KATHMANDU: A team of researchers have developed a risk calculator to predict an individual’s risk of testing positive for Covid-19 and their outcomes for the disease.
The researchers at Cleveland Clinic developed a risk prediction model from the prospective registry of all patients tested for COVID-19 in Cleveland Clinic.
The data scientists used statistical algorithms to transform data from registry patients’ electronic medical records into the first-of-its-kind nomogram.
“The ability to accurately predict whether or not a patient is likely to test positive for COVID-19, as well as potential outcomes including disease severity and hospitalization, will be paramount in effectively managing our resources and triaging care,” said Lara Jehi, M.D., Cleveland Clinic’s Chief Research Information Officer and corresponding author on the study. “As we continue to battle this pandemic and prepare for a potential second wave, understanding a person’s risk is the first step in potential care and treatment planning.”
The risk calculator, a new tool for healthcare providers, was developed using the data from 11,672 patients enrolled in the Cleveland Clinic COVID-19 Registry which included all individuals tested at the clinic for the disease, not just those that test positive.
The study further elaborated that the patients who had pneumococcal polysaccharide or influenza vaccine were at the low risk of being infected with the novel coronavirus.

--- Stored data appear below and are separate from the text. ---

(* ===== verification/OrderProofExamples.v ===== *)
(** * A proved order

    The bid of the sample run, with a scheme whose proofs are the assignments
    themselves and with the vendored proof system on residues: the hypotheses
    of the theorems of [OrderProof.v] and [OrderGroth16.v] can hold. *)

From S2P Require Import Prelude Decimal Types Field Auction Events Book Merkle EngineState Engine Admission Witness Tick Batch Machine.
From S2P Require Import Examples Prime Poly Groth16 Groth16Facts Groth16Examples Circuit CircuitFacts Text Api OrderProof OrderGroth16.
Open Scope Z_scope.

#[local] Existing Instances fr_ops fr_laws canonical_iter small_poseidon sample_sha sample_hex sample_addr.

#[local] Instance single_decimal : DecimalParse Z := {| dec_from_str s := match s with [x] => Ok x | _ => Err (str "decimal") end |}.

(** A transparent scheme: no secrecy, but complete, and extraction is reading. *)
#[local] Instance transparent : Groth16Ops Fr unit unit unit (CommitmentPreimageCircuit Fr) := {|
  g16_setup _ _ := Ok (tt, tt);
  g16_prepare _ := tt;
  g16_prove _ c _ := Ok c;
  g16_verify _ inputs c := Ok (generate_constraints c inputs);
  pk_write _ := Ok [];
  pk_read _ := Ok tt;
  vk_write _ := Ok [];
  vk_read _ := Ok tt;
  pf_write c := Ok (map fr_to_Z [pc_trader_id c; pc_trader_addr c; pc_side c; pc_limit_price c; pc_size c; pc_salt c]);
  pf_read b :=
    match map fr_of_Z b with
    | [i; a; s; p; z; t] => Ok (mkPreimage i a s p z t)
    | _ => Err (str "proof")
    end;
  fr_write f := Ok [fr_to_Z f]
|}.

#[local] Instance transparent_laws : Groth16Laws Fr unit unit unit (CommitmentPreimageCircuit Fr).
Proof.
  split.
  - intros shape rng pk vk c rng' _ Hc. exists c. split; [done|]. cbn [g16_verify transparent]. by rewrite Hc.
  - intros [] b _. done.
  - intros [] b _. done.
  - intros [i a s p z t]. eexists. split; [reflexivity|]. cbn [pf_read transparent map pc_trader_id pc_trader_addr pc_side pc_limit_price pc_size pc_salt].
    by rewrite !fr_of_to_Z.
  - intros f. by eexists.
Qed.

(** The bid of the run, as the browser is given it. *)
Definition bid_witness : WitnessInput :=
  mkWitnessInput (hex_encode (trader 1)) 0 [Examples.whole 100] [Examples.whole 5] (hex64 101).

Definition bid_plain : DecryptedOrder Z := sample_plain 1 Buy 100 5.

Definition bid_secrets : OrderSecrets Z := Eval vm_compute in
  match derive_order_secrets (F:=Fr) (trader 1) 0 (Examples.whole 100) (Examples.whole 5) (Examples.whole 1000) 0 (be_bytes 32 101) with
  | Ok s => s | Err _ => mkOrderSecrets [] [] [] [] 0 0 end.

Lemma bid_described : describes bid_witness bid_plain.
Proof. split; by_run. Qed.

(** The proof the browser returns for the bid. *)
Definition bid_proof : bytes := Eval vm_compute in
  match prove_order (D:=Z) (F:=Fr) bid_witness (wrap_key_envelope []) 0 with Ok r => pr_proof r | Err _ => [] end.

Definition pinned_env : PlaceEnv Z Fr :=
  mkPlaceEnv (fun _ => Ok bid_plain) (fun _ _ _ => Ok (Examples.whole 1000, 0)) (Some (verify tt)) (secs 500) 1.

Definition bid_prepared : Prepared Z := Eval vm_compute in
  match prepare_order pinned_env (e_state eng1) (e_state eng1) bid_proof [1] (trader 1) with
  | Ret (Ok p) => p
  | _ => mkPrepared (order_in eng2 1) bid_secrets (mkReplayProtection [] []) end.

Lemma bid_prepares : prepare_order pinned_env (e_state eng1) (e_state eng1) bid_proof [1] (trader 1) = Ret (Ok bid_prepared).
Proof. by_run. Qed.

Lemma admitted_order_proved_witness :
  exists d salt pf x n o, let c := pf in
    pf_read bid_proof = Ok pf /\ g16_verify tt [x; n] pf = Ok true /\
    s_commitment (p_secrets bid_prepared) = fr_to_bytes32 x /\ s_nullifier (p_secrets bid_prepared) = fr_to_bytes32 n /\
    bytes_to_scalar (D:=Z) (trader 1) = Ok (pc_trader_addr o) /\ pc_side o = fr_of_Z (side_u8 (d_side d)) /\
    decimal_to_scalar (D:=Z) (d_price d) = Ok (pc_limit_price o) /\ decimal_to_scalar (D:=Z) (d_size d) = Ok (pc_size o) /\
    bytes32_to_scalar (D:=Z) salt = Ok (pc_salt o) /\
    (generate_constraints c [x; n] = false \/ collides (committed c) (committed o) \/ collides [pc_trader_addr c] [pc_trader_addr o] \/ c = o).
Proof.
  destruct (prepare_order_Ok _ _ _ _ _ _ _ bid_prepares) as (d & key & cfg & salt & nonce & Hacc). exists d, salt.
  apply (admitted_order_proved (F:=Fr) (fun _ pf => pf) tt pinned_env (e_state eng1) bid_proof [1] (trader 1) bid_prepared d key cfg salt nonce).
  - reflexivity.
  - exact Hacc.
Defined.

(** ** The vendored proof system on an order

    Residues for the groups, and the part of the order circuit that this hash
    leaves linear, with the bit of the side: four constraints over the
    variables one, commitment, nullifier, identity, address, side, price, size
    and salt. *)

#[local] Existing Instances fr_inverses fr_inverses_laws interpolation_domain interpolation_domain_laws
  residue_group residue_group_laws residue_msm residue_msm_laws product_pairing product_pairing_laws.

Definition coefficient (z : Z) : Fr := fr_of_Z z.

Definition order_matrices : ConstraintMatrices Fr :=
  let one := [(fr_one, 0%nat)] in
  mkMatrices
    [[(fr_one, 5%nat)]; [(coefficient 3, 0%nat); (fr_one, 4%nat)];
     [(coefficient 243, 0%nat); (coefficient 81, 3%nat); (coefficient 27, 5%nat); (coefficient 9, 6%nat); (coefficient 3, 7%nat); (fr_one, 8%nat)];
     [(fr_add (coefficient 27) (fr_mul (coefficient 9) nullifier_domain), 0%nat); (coefficient 3, 1%nat); (fr_one, 8%nat)]]
    [[(fr_one, 0%nat); (fr_neg fr_one, 5%nat)]; one; one; one]
    [[]; [(fr_one, 3%nat)]; [(fr_one, 1%nat)]; [(fr_one, 2%nat)]].

Definition order_cs (mode : SynthesisMode) (c : CommitmentPreimageCircuit Fr) : ConstraintSystem Fr :=
  let values l := match mode with Setup => None | Prove => Some l end in
  mkCS (Some [cm_a order_matrices; cm_b order_matrices; cm_c order_matrices]) 3 6 4
    (values (fr_one :: as_inputs (order_publics c)))
    (values [pc_trader_id c; pc_trader_addr c; pc_side c; pc_limit_price c; pc_size c; pc_salt c]).

#[local] Instance order_synthesizer : Synthesizer (CommitmentPreimageCircuit Fr) Fr := {| synthesize mode c := Ok (order_cs mode c) |}.

Lemma order_well_formed mode c : well_formed (order_cs mode c) order_matrices.
Proof. split; cbn; repeat (constructor || lia). Qed.

Lemma fr_of_Z_add a b : fr_of_Z (F:=Fr) (a + b) = fr_add (fr_of_Z a) (fr_of_Z b).
Proof. apply fr_to_Z_inj. rewrite fr_add_spec, !fr_of_Z_spec. apply Zplus_mod. Qed.

Lemma fr_of_Z_mul a b : fr_of_Z (F:=Fr) (a * b) = fr_mul (fr_of_Z a) (fr_of_Z b).
Proof. apply fr_to_Z_inj. rewrite fr_mul_spec, !fr_of_Z_spec. apply Zmult_mod. Qed.

Lemma small_poseidon_linear (l : list Fr) : poseidon l = fold_left (fun acc x => fr_add (fr_mul (coefficient 3) acc) x) l fr_one.
Proof.
  change (poseidon l) with (fr_of_Z (F:=Fr) (fold_left (fun acc x => 3 * acc + fr_to_Z x) l 1)). unfold fr_one. generalize 1 as a.
  induction l as [|x l IH]; intros a; cbn [fold_left]; [done|]. rewrite IH. f_equal.
  unfold coefficient. by rewrite fr_of_Z_add, fr_of_Z_mul, fr_of_to_Z.
Qed.

Add Ring fr_ring5 : (fr_ring_theory (F:=Fr)).

Lemma coefficient_mul a b : coefficient (a * b) = fr_mul (coefficient a) (coefficient b).
Proof. apply fr_of_Z_mul. Qed.

Lemma satisfied_rows (mx : ConstraintMatrices Fr) z :
  Forall (fun '(ra, rb, rc) => fr_mul (row_value ra z) (row_value rb z) = row_value rc z) (zip (zip (cm_a mx) (cm_b mx)) (cm_c mx)) -> satisfied mx z.
Proof.
  intros H i ra rb rc Ha Hb Hc. rewrite Forall_lookup in H. apply (H i (ra, rb, rc)).
  rewrite lookup_zip_with, lookup_zip_with, Ha, Hb, Hc. done.
Qed.

Lemma order_satisfied c : generate_constraints c (as_inputs (order_publics c)) = true ->
  satisfied order_matrices (fr_one :: as_inputs (order_publics c) ++ [pc_trader_id c; pc_trader_addr c; pc_side c; pc_limit_price c; pc_size c; pc_salt c]).
Proof.
  unfold generate_constraints, as_inputs. rewrite !andb_true_iff, !fr_eqb_spec. intros ((((Hs & _) & _) & Ht) & Hc & Hn).
  rewrite small_poseidon_linear in Ht, Hc, Hn. rewrite small_poseidon_linear in Hn. cbn [fold_left] in Ht, Hc, Hn.
  set (x := pub_commitment (order_publics c)) in *. set (n := pub_nullifier (order_publics c)) in *. rewrite Hc in Hn.
  assert (H9 : coefficient 9 = fr_mul (coefficient 3) (coefficient 3)) by apply (coefficient_mul 3 3).
  assert (H27 : coefficient 27 = fr_mul (coefficient 3) (coefficient 9)) by apply (coefficient_mul 3 9).
  assert (H81 : coefficient 81 = fr_mul (coefficient 3) (coefficient 27)) by apply (coefficient_mul 3 27).
  assert (H243 : coefficient 243 = fr_mul (coefficient 3) (coefficient 81)) by apply (coefficient_mul 3 81).
  assert (Hrow : forall row z, row_value (F:=Fr) row z = foldr (fun '(k, i) acc => fr_add (fr_mul k (default fr_zero (z !! i))) acc) fr_zero row).
  { intros row z. unfold row_value, fr_sum. induction row as [|[k i] row IH]; [done|]. cbn [map foldr]. by rewrite IH. }
  apply satisfied_rows. unfold order_matrices. cbn [cm_a cm_b cm_c zip_with]. repeat (apply Forall_cons; split); [..|by apply Forall_nil];
    rewrite !Hrow; cbn [foldr app lookup list_lookup from_option id].
  - etransitivity; [|exact Hs]. ring.
  - etransitivity; [|rewrite <- Ht; reflexivity]. ring.
  - rewrite <- Hc, H243, H81, H27, H9. ring.
  - rewrite <- Hn, H27, H9. ring.
Qed.

#[local] Instance order_faithful : FaithfulSynthesis Fr order_matrices.
Proof.
  split. intros shape c Hc. exists (order_cs Setup shape), (order_cs Prove c), [pc_trader_id c; pc_trader_addr c; pc_side c; pc_limit_price c; pc_size c; pc_salt c].
  split_and!; [done..|]. split; try done; [apply order_well_formed..|]. by apply order_satisfied.
Qed.

(** Residues are written as they are, lists with their lengths. *)
Definition write_list (l : list Fr) : bytes := Z.of_nat (length l) :: map fr_to_Z l.

Definition read_list (b : bytes) : list Fr * bytes :=
  match b with
  | [] => ([], [])
  | n :: rest => (map fr_of_Z (take (Z.to_nat n) rest), drop (Z.to_nat n) rest)
  end.

Lemma read_write_list l b : read_list (write_list l ++ b) = (l, b).
Proof.
  unfold write_list. cbn [app read_list]. rewrite Nat2Z.id, take_app_length', drop_app_length' by (by rewrite length_map). f_equal.
  rewrite map_map. rewrite <- (map_id l) at 2. apply map_ext. apply fr_of_to_Z.
Qed.

Definition write_vk (vk : VerifyingKey Fr Fr) : bytes :=
  write_list [alpha_g1 vk; beta_g2 vk; gamma_g2 vk; delta_g2 vk] ++ write_list (gamma_abc_g1 vk).

Definition read_vk (b : bytes) : result (VerifyingKey Fr Fr) Str * bytes :=
  let '(h, b1) := read_list b in
  let '(abc, b2) := read_list b1 in
  (match h with [al; be; ga; de] => Ok (mkVerifyingKey al be ga de abc) | _ => Err (str "vk") end, b2).

Definition write_pk (pk : ProvingKey Fr Fr) : bytes :=
  write_vk (pk_vk pk) ++ write_list [beta_g1 pk; delta_g1 pk] ++ write_list (a_query pk) ++ write_list (b_g1_query pk) ++
  write_list (b_g2_query pk) ++ write_list (h_query pk) ++ write_list (l_query pk).

Definition read_pk (b : bytes) : result (ProvingKey Fr Fr) Str :=
  let '(vk, b0) := read_vk b in
  let '(h, b1) := read_list b0 in
  let '(qa, b2) := read_list b1 in
  let '(qb1, b3) := read_list b2 in
  let '(qb2, b4) := read_list b3 in
  let '(qh, b5) := read_list b4 in
  let '(ql, _) := read_list b5 in
  match vk, h with Ok vk, [be; de] => Ok (mkProvingKey vk be de qa qb1 qb2 qh ql) | _, _ => Err (str "pk") end.

#[local] Instance residue_codec : Codec Fr Fr Fr := {|
  c_pk_write pk := Ok (write_pk pk);
  c_pk_read := read_pk;
  c_vk_write vk := Ok (write_vk vk);
  c_vk_read b := (read_vk b).1;
  c_pf_write pf := Ok (write_list [proof_a pf; proof_b pf; proof_c pf]);
  c_pf_read b := match (read_list b).1 with [x; y; z] => Ok (mkProof x y z) | _ => Err (str "proof") end;
  c_fr_write f := Ok [fr_to_Z f]
|}.

Lemma read_write_vk vk b : read_vk (write_vk vk ++ b) = (Ok vk, b).
Proof. unfold read_vk, write_vk. rewrite <- app_assoc, !read_write_list. by destruct vk. Qed.

#[local] Instance residue_codec_laws : CodecLaws Fr Fr Fr.
Proof.
  split.
  - intros pk b [= <-]. cbn [c_pk_read residue_codec]. unfold read_pk, write_pk. rewrite read_write_vk, !read_write_list.
    rewrite <- (app_nil_r (write_list (l_query pk))), read_write_list. by destruct pk.
  - intros vk b [= <-]. cbn [c_vk_read residue_codec]. by rewrite <- (app_nil_r (write_vk vk)), read_write_vk.
  - intros pf. eexists. split; [reflexivity|]. cbn [c_pf_read residue_codec]. rewrite <- (app_nil_r (write_list _)), read_write_list. by destruct pf.
  - intros f. by eexists.
Qed.

#[local] Instance residue_draws : Draws Fr Fr Fr := {|
  draw_setup n := mkDraws (mk_fr (n + 11)) (mk_fr (n + 12)) (mk_fr (n + 13)) (mk_fr (n + 14)) (mk_fr (n + 15)) (mk_fr (n + 16)) (mk_fr (n + 17));
  draw_proof n := (mk_fr (n + 21), mk_fr (n + 22));
  synthesis_message _ := str "synthesis"
|}.

#[local] Existing Instance built_groth16.

Lemma built_generates : exists pk vk, generate_keys (D:=Z) (Groth16Ops0:=built_groth16) 0 = Ret (Ok (pk, vk)).
Proof.
  set (shape := mkPreimage (poseidon [fr_zero]) fr_zero fr_zero fr_zero fr_zero fr_zero).
  destruct (setup_spec (Dom:=Points) (G1:=Fr) (G2:=Fr) shape (draw_setup 0) (order_cs Setup shape) order_matrices dom8)
    as (a & b & c & gi & di & Hset & _); [done|apply order_well_formed|done|intros H; apply (f_equal fr_to_Z) in H; discriminate H..|].
  eexists _, _. unfold generate_keys. cbn [derive_trader_id bytes_to_scalar length Nat.ltb Nat.leb Nat.eqb andb mbind outcome_bind].
  cbn [g16_setup built_groth16]. change (fr_of_Z (be_value [])) with (fr_zero (F:=Fr)). fold shape. rewrite Hset. reflexivity.
Qed.

(** The bid, proved with the vendored prover and accepted by the engine. *)
Lemma honest_proof_accepted_witness :
  exists pk vk (pvk : PreparedVerifyingKey Fr Fr Fr) r, generate_keys (D:=Z) (Groth16Ops0:=built_groth16) 0 = Ret (Ok (pk, vk)) /\
    verifier_from_bytes (Groth16Ops0:=built_groth16) (wrap_key_envelope (write_vk vk)) = Ok pvk /\
    prove_order (D:=Z) (Groth16Ops0:=built_groth16) bid_witness (wrap_key_envelope (write_pk pk)) 0 = Ok r /\
    check_proof (Some (verify (Groth16Ops0:=built_groth16) pvk)) (pr_proof r) bid_secrets = Ok tt.
Proof.
  destruct built_generates as (pk & vk & Hk).
  destruct (honest_proof_accepted (F:=Fr) (D:=Z) (mx:=order_matrices) five_outside 0 0 pk vk
    (wrap_key_envelope (write_pk pk)) (wrap_key_envelope (write_vk vk)) bid_witness bid_plain
    (be_bytes 32 101) (Examples.whole 1000) 0 bid_secrets) as (pvk & r & H1 & H2 & H3).
  - exact Hk.
  - reflexivity.
  - reflexivity.
  - exact bid_described.
  - by_run.
  - by_run.
  - exists pk, vk, pvk, r. split_and!; [exact Hk|exact H1|exact H2|exact H3].
Defined.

Similarly, the risk of contracting coronavirus was found to be low on those who were on melatonin (over-the-counter sleep aid), paroxetine (anti-depressant), or carvedilol (high blood pressure and heart failure treatment) medications.
These three medications were among the other drugs that were included as potential drugs for COVID-19 treatments in a network medicine study led by Lerner Research Institute scientists.
The study also found that people of Asian descent are less likely than Caucasian patients to test positive for the virus. The study also revealed that people in low socioeconomic status are more likely to test positive that high economic status.
“This nomogram will bring precision medicine to the COVID-19 pandemic, helping to enable researchers and physicians to predict an individual’s risk of testing positive,” said Michael Kattan, a co-author on the study and Chair of Lerner Research Institute’s Department of Quantitative Health Sciences.